Throughout FOCUS 15, a key message animating the Threat Defense Lifecycle concept was the importance of integration for the purpose of delivering outcomes. As Young noted, “we have been so focused in the security industry on delivering point solutions that we don’t see what the outcomes are.” But how is it possible to provide customers with transparency on the effectiveness of their security strategy, when absence is the key characteristic of success? On this score, Dye offered compelling insight into how metrics can be deployed to demonstrate security business value. “This is the opportunity for the industry,” he argued. “If we can get clear on the [security] system and on the outcomes the system is making, then we as a technology provider, with consent, can start bringing in the telemetry. We could look at 5,000 organizations around the world – at their bulk stats, just at the waterfall level, through those four key steps: protection, detection, correction and efficiency. If you could benchmark 5,000 organizations on that and then tell your entire customer base, ‘here’s where you stack’, you would have a relative comparison that customers don’t have today. That would be hugely beneficial to them.”

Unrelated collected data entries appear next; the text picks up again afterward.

Lemma served_busy h v c x : inv h (Busy c) v -> ap_conns (v_user v) !! c = Some x -> serving o h (ap_svr (v_user v)) c x.
Proof. intros L Hx. pose proof (li_served L c x Hx) as S. cbn in S. by rewrite Z.eqb_refl in S. Qed.

Abbreviation read_conn := (read_conn o room fopen_ok rename_ok run_script).

(** What a read left of a connection. *)
Definition co_after (x : conn_obj) (k : link) : conn_obj :=
  ConnObj (w_conn (lk_w k)) (co_read_ev x) (co_write_ev x) (co_timer x) (lk_in k) (S (co_reads x)) (co_out x).

(** What a connection has read is executed, whatever came. *)
Record read_done (h : list happening) (s : fk_svr) (c : Z) (x : conn_obj) (rs : list (list bytes)) (out : list cell)
    (rt1 rt : Z) (k : link) : Prop := {
  rn_frame : serve_frame (World s (co_conn x)) (lk_w k);
  rn_inv : svr_inv (w_svr (lk_w k));
  rn_room : args_room (w_conn (lk_w k));
  rn_run : exists log, session room fopen_ok rename_ok run_script on (fun n => fk_util_tv2millis (sv_clock s n)) dbcnt rs
    (put_idx (selected c h) (store s)) out log rt1 (abs (lk_w k)) /\ sv_blog (w_svr (lk_w k)) = sv_blog (logged s log);
  rn_lone : lone (store (w_svr (lk_w k)));
  rn_sent : requests_of c h ++ rs `prefix_of` reqs (feed (init []) (sent_by o c (S (co_reads x))));
  rn_case : rt = FK_SVR_ERR \/ rt = FK_SVR_OK /\ serving o (h ++ [Served c rs out rt1 (c_db_idx (w_conn (lk_w k)))]) (w_svr (lk_w k)) c (co_after x k)
}.

Lemma serving_read h s c x now : calm o conf -> svr_good s -> sv_setting s = conf ->
  c_type (co_conn x) = FK_CONN_REAL -> (on = true -> bf_off (sv_blog s) = zlen (bf_data (sv_blog s))) -> serving o h s c x ->
  wp (read_all room fopen_ok rename_ok run_script) (fun rt k => exists rs out rt1, read_done h s c x rs out rt1 rt k)
    (Link (World s (co_conn x)) (co_in x ++ os_packets o c (co_reads x)) now).
Proof.
  intros Hcalm G Hon Hty Hoff (m & q & Hm & Hrs & Hout & Hcd & Hsel & L). set (rs := requests_of c h) in *.
  assert (logging (World s (co_conn x)) = on) as Hlog by (unfold logging; cbn; by rewrite Hon, Hty, andb_true_r).
  assert (req_wf (feed (init []) m)) as Hwf by auto with fk.
  assert (sent_by o c (S (co_reads x)) = m ++ stream (co_in x ++ os_packets o c (co_reads x))) as Hsent
    by by rewrite sent_by_S, Hm, stream_app, app_assoc.
  set (p := co_in x ++ _) in *. clearbody p. destruct (reqs_feed _ (stream p) Hwf) as (l & El & Hl).
  rewrite (Hl _ _ Hrs) in El. unfold reqs at 2 in El. rewrite Hrs in El. cbn [fst] in El. rewrite feed_feed, <- Hsent in El.
  assert (Forall (request_ok conf) (reqs (feed q (stream p)))) as Hok.
  { specialize (Hcalm c (S (co_reads x))). rewrite El in Hcalm. by apply Forall_app in Hcalm as [_ Hcalm]. }
  eapply wp_mono.
  - apply (read_all_safe room fopen_ok rename_ok run_script (Link (World s (co_conn x)) p now) q); cbn [lk_w lk_in].
    + done.
    + by eapply requests_settled.
    + eapply Forall_impl; [exact Hok|]. by intros r [? _ _].
    + intros Hl1. rewrite Hlog in Hl1. split; [|by apply Hoff]. eapply Forall_impl; [exact Hok|]. intros r [_ H _]. apply H. lia.
  - intros rt k (m' & rs' & st & q' & rt' & Hs & Hr & [O F R (out & log & rt1 & Hses & Hans & Hb & Ert & _)] & C).
    cbn [lk_w lk_in] in *. assert (rs' `prefix_of` reqs (feed q (stream p))) as Hpre.
    { rewrite Hs. destruct (reqs_feed (feed q m') (stream (lk_in k))) as (l2 & El2 & _); [apply feed_wf, L|].
      rewrite <- feed_feed, El2. unfold reqs at 1. rewrite Hr. by exists l2. }
    destruct (serve_frame_same _ _ F) as ((E1 & _) & _).
    rewrite (abs_store (World s (co_conn x))) in Hses. cbn [w_svr w_conn] in E1, Hses. rewrite Hlog, Hsel in Hses.
    unfold sv_dbcnt in Hses. rewrite Hon in Hses.
    exists rs', out, rt1. split; [done|apply O|done|by exists log| | |].
    + change (lone (abs (lk_w k))). eapply session_lone; [|exact Hses|exact (sg_lone _ G)|].
      * destruct Hpre as [l3 E3]. rewrite E3 in Hok. by apply Forall_app in Hok as [Hok _].
      * cbn. unfold zlen. rewrite length_fmap. fold (zlen (sv_expdb (w_svr (lk_w k)))). rewrite (si_exp_len _ (wo_svr _ O)). unfold sv_dbcnt. by rewrite E1, Hon.
    + rewrite El. by apply prefix_app.
    + destruct C as [->|(-> & -> & -> & L' & _)]; [by left|]. right. split; [done|].
      exists (m ++ m'), q'. rewrite requests_of_snoc, replies_of_snoc, codes_of_snoc, selected_snoc. cbn [selects]. rewrite Z.eqb_refl. cbn [co_after co_in co_reads co_conn].
      destruct (rt1 =? FK_SVR_OK) eqn:E; [|done]. apply Z.eqb_eq in E as ->.
      split_and!; [by rewrite Hsent, Hs, app_assoc| | |apply Forall_app; by repeat constructor|done|by destruct (lk_w k)].
      * rewrite <- feed_feed. pose proof (requests_feed _ m' Hwf) as H. rewrite Hrs in H. destruct H as [H _].
        rewrite H by done. by rewrite Hr.
      * destruct Hans as (_ & _ & _ & [[_ Hp]|[? _]]); [|done]. cbn in Hp.
        unfold replies in *. cbn. by rewrite Hp, app_assoc, Hout.
Qed.

Lemma read_conn_does h c x v {B} (k : Z -> ST mgr B) Q : calm o conf ->
  inv h AtRest v -> ap_conns (v_user v) !! c = Some x ->
  (forall h' rt v' x', ap_conns (v_user v') !! c = Some x' ->
    rt = FK_SVR_ERR /\ inv h' (Doomed c) v' \/ rt = FK_SVR_OK /\ inv h' (Busy c) v' -> does (k rt) v' Q) ->
  does (rt ← read_conn c; k rt) v Q.
Proof.
  intros Hcalm L Hx HQ. apply does_bind. apply does_ask. set (n := ap_calls (v_user v)).
  apply (life_calls (S n)) in L. fold n. set (v1 := v_set_user v _) in *.
  assert (ap_conns (v_user v1) !! c = Some x) as Hx1 by done. clearbody v1 n. clear Hx v.
  pose proof (li_served L c x Hx1) as Sx. pose proof (life_conn_inv L Hx1) as Cx. pose proof (li_svr L) as G.
  apply does_get_app. apply (does_get_conn c x); [done|].
  pose proof (li_hist L) as [(lg & H1 & Hw) H2 H3].
  pose proof (serving_read h (ap_svr (v_user v1)) c x (os_time o n) Hcalm G (li_conf L) (ci_type _ _ _ _ Cx)) as H.
  specialize (H ltac:(intros Hon; destruct (Hw Hon) as [-> ->]; by rewrite zlen_map) (proj1 Sx)).
  apply wp_elim in H as (rt & kk & E & rs & out & rt1 & [F I R (log & Hses & Hb) Hln Hsent C]). cbv zeta. apply (does_lift _ (rt, kk)); [exact E|].
  destruct (serve_frame_same _ _ F) as ((E1 & E2 & E3 & E6) & E4 & E7 & E5). cbn in E1, E2, E3, E4, E5, E6, E7. clear E.
  change (ConnObj _ _ _ _ _ _ _) with (co_after x kk).
  apply does_mod_app, does_put_conn, does_ret.
  apply (HQ (h ++ [Served c rs out rt1 (c_db_idx (w_conn (lk_w kk)))]) rt (v_upd v1 c (w_svr (lk_w kk)) (co_after x kk)) (co_after x kk)); [apply lookup_insert_eq|].
  assert (svr_good (w_svr (lk_w kk))) as G' by by apply (svr_good_same _ _ G).
  assert (hist_ok o room fopen_ok rename_ok run_script conf first (h ++ [Served c rs out rt1 (c_db_idx (w_conn (lk_w kk)))]) (ap_set_svr (v_user v1) (w_svr (lk_w kk)))) as Hh.
  { split.
    - exists (lg ++ log). cbn. rewrite E6. split; [by eapply (history_served _ _ _ _ _ _ _ _ _ _ _ _ _ _ _ _ (abs (lk_w kk)))|]. by apply (log_holds_app _ (ap_svr (v_user v1))).
    - intros c'. rewrite requests_of_snoc. destruct (Z.eqb_spec c c') as [<-|Hne]; [by exists (S (co_reads x))|]. by rewrite app_nil_r.
    - intros c' Hc'. rewrite requests_of_snoc, replies_of_snoc, codes_of_snoc, selected_snoc. cbn [selects]. destruct (Z.eqb_spec c c') as [<-|Hne]; [|rewrite !app_nil_r; by apply H3].
      destruct (eo_next (li_events L)) as [_ Hn]. destruct (Hn c Hc') as (_ & _ & N). congruence. }
  assert (forall c', c' <> c -> apart c' h (h ++ [Served c rs out rt1 (c_db_idx (w_conn (lk_w kk)))])) as Hap by (intros c' Hne; by apply apart_other).
  destruct C as [->|[-> Hs]]; [left|right]; (split; [done|]); apply (life_conn h _ AtRest _ v1 c x); try done.
  - cbn. by rewrite Z.eqb_refl.
  - cbn. by rewrite Z.eqb_refl.
Qed.

(** *** The reply *)

(** A buffer without payload. *)
Lemma payload_none b : fk_buf_payload_len b <= 0 -> payload b = [].
Proof. unfold fk_buf_payload_len, payload, ztake. intros H. by rewrite Z2Nat.nonpos by done. Qed.

Lemma shrink_block b : buf_wf b -> 0 < blen b -> 0 < blen (fk_buf_shrink b).
Proof.
  intros W H. unfold fk_buf_shrink, fk_buf_payload_len. destruct (_ && _) eqn:E; [|done].
  apply andb_true_iff in E as [_ E%Z.ltb_lt]. cbn. unfold fk_buf_shift. case_match; cbn; buf_lia W.
Qed.

Lemma serving_shrink h s c x : serving o h s c x ->
  serving o h s c (co_set_conn x (cn_rbuf (co_conn x) (fk_buf_shrink (c_rbuf (co_conn x))))).
Proof.
  intros (m & q & Hm & Hr & Ho & C & Xs & L). exists m, q. do 5 (split; [done|]).
  destruct L as [[I D W] [C1 C2 C3 C4 C5 C6 C7] R B]. cbn in *. split; [by split| |done|by apply shrink_block].
  split; cbn; try done; [by apply shrink_wf|by rewrite payload_shrink].
Qed.

(** Only the write event of a connection is for its descriptor and writing. *)
Lemma write_alone h d v c x id cb : inv h d v -> ap_conns (v_user v) !! c = Some x -> c_write_added (co_conn x) = 0 ->
  v_ios v !! id <> Some (c_fd (co_conn x), FK_IOEV_WRITE, cb, true).
Proof.
  intros L Hx E Hid. destruct (eo_io (li_events L) id ltac:(by eexists)) as [->|(c' & y & Hy & Hi)].
  - pose proof (eo_listen (li_events L)) as H. unfold FK_IOEV_READ, FK_IOEV_WRITE in *. simplify_eq.
  - destruct (life_conn_inv L Hy) as [_ _ _ (r & Er & Hr) (w & Ew & Hw) _].
    destruct Hi as [Hi|Hi]; [unfold FK_IOEV_READ, FK_IOEV_WRITE in *; simplify_eq|]. simplify_eq.
    assert (c' = c) as -> by by eapply (tables_fd (li_tables L) Hx Hy). simplify_eq. by rewrite E in *.
Qed.

(** The write event of connection [c] is added or removed. *)
Lemma life_write h v c x w (b : bool) : inv h (Busy c) v -> ap_conns (v_user v) !! c = Some x -> co_write_ev x = Some w ->
  (b = false -> payload (c_wbuf (co_conn x)) = []) ->
  inv h AtRest (v_upd (v_set_ios v (<[w := (c_fd (co_conn x), FK_IOEV_WRITE, WRITE_CB c, b)]> (v_ios v))) c (ap_svr (v_user v))
    (co_set_conn x (cn_write_added (co_conn x) (Z.b2z b)))).
Proof.
  intros L Hx Hw Hp. pose proof (served_busy h _ c x L Hx) as Sx.
  apply (life_update o room fopen_ok rename_ok run_script conf first lfd lev stm base h h (Busy c) AtRest v c x (ap_svr (v_user v)) _ w b L Hx); try done;
    [apply L| |by apply (hist_same (v_user v)); [apply L|..]].
  split; [|by destruct b; [|intros _; apply Hp]]. destruct Sx as (m & q & Hm & Hr & Ho & C & Xs & Lv). exists m, q.
  do 5 (split; [done|]). destruct Lv as [[] [] ? ?]. by split.
Qed.

Lemma send_rsp_does h c x v {B} (k : Z -> ST mgr B) Q :
  inv h (Busy c) v -> ap_conns (v_user v) !! c = Some x ->
  (forall v', inv h AtRest v' -> does (k FK_SVR_OK) v' Q) ->
  does (rt ← fk_conn_send_rsp c; k rt) v Q.
Proof.
  intros L Hx HQ. apply does_bind. unfold fk_conn_send_rsp. apply (does_on_conn c x); [done|]. eapply wp_eq; [reflexivity|].
  cbn [w_svr w_conn w_set_conn]. set (x1 := co_set_conn x _). pose proof (served_busy h v c x L Hx) as Sx.
  assert (inv h (Busy c) (v_upd v c (ap_svr (v_user v)) x1)) as L1.
  { apply (life_same_svr h (Busy c) (Busy c) v c x); try done. cbn. rewrite Z.eqb_refl. by apply serving_shrink. }
  assert (ap_conns (v_user (v_upd v c (ap_svr (v_user v)) x1)) !! c = Some x1) as Hx1 by apply lookup_insert_eq.
  set (v1 := v_upd _ _ _ _) in *. clearbody v1 x1. clear L Hx Sx x v.
  apply (does_get_conn c x1); [done|].
  assert ((c_write_added (co_conn x1) = 0 -> payload (c_wbuf (co_conn x1)) = []) ->
    does (_ ← mret tt; mret FK_SVR_OK) v1 (fun rt v' => does (k rt) v' Q)) as Hrest.
  { intros Hp. apply does_bind, does_ret, does_ret, HQ. by apply (life_rest h v1 c x1). }
  destruct (Z.ltb_spec 0 (fk_buf_payload_len (c_wbuf (co_conn x1)))) as [Hp|Hp]; [|apply Hrest; intros _; by apply payload_none].
  destruct (Z.eqb_spec (c_write_added (co_conn x1)) 0) as [E|E]; [|by apply Hrest].
  destruct (life_conn_inv L1 Hx1) as [_ _ _ _ (w & Ew & Hw) _]. rewrite Ew, E in *. cbn [andb].
  apply does_bind. apply (does_lift _ w); [done|]. apply does_bind.
  eapply does_add_io; [exact Hw|by intros; eapply write_alone|].
  apply does_tail, (does_on_conn c x1); [done|]. eapply wp_eq; [reflexivity|]. apply does_ret, does_ret, HQ.
  by apply (life_write h v1 c x1 w true L1 Hx1 Ew).
Qed.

And is it possible to “become clear on system outcomes”? Happily for Intel, the answer lies in transparency delivered through new product capabilities: “We have a tremendous number of metrics that are in the technology today to provide that end-to-end visibility,” Dye explained. In his view, key indicators of security system effectiveness include metrics on: how many threats are stopped or get through defenses; how accurately the user is driving the detection of threats that do penetrate, and what is the lifecycle or time to achieve correction? And on the question of efficiency, the key metric is the ability of an analyst to “crank through events” – or more simply put, “the number of events per analyst per day.” For Dye, this type of measurement is a “game changer” that will help Intel transition security from a ‘must do but don’t really want to pay for’ activity to a source of business value. “This is one of the reasons I joined Intel,” he concluded, “and one of the big opportunities Chris and the whole team see, which will change the entire industry conversation around security.”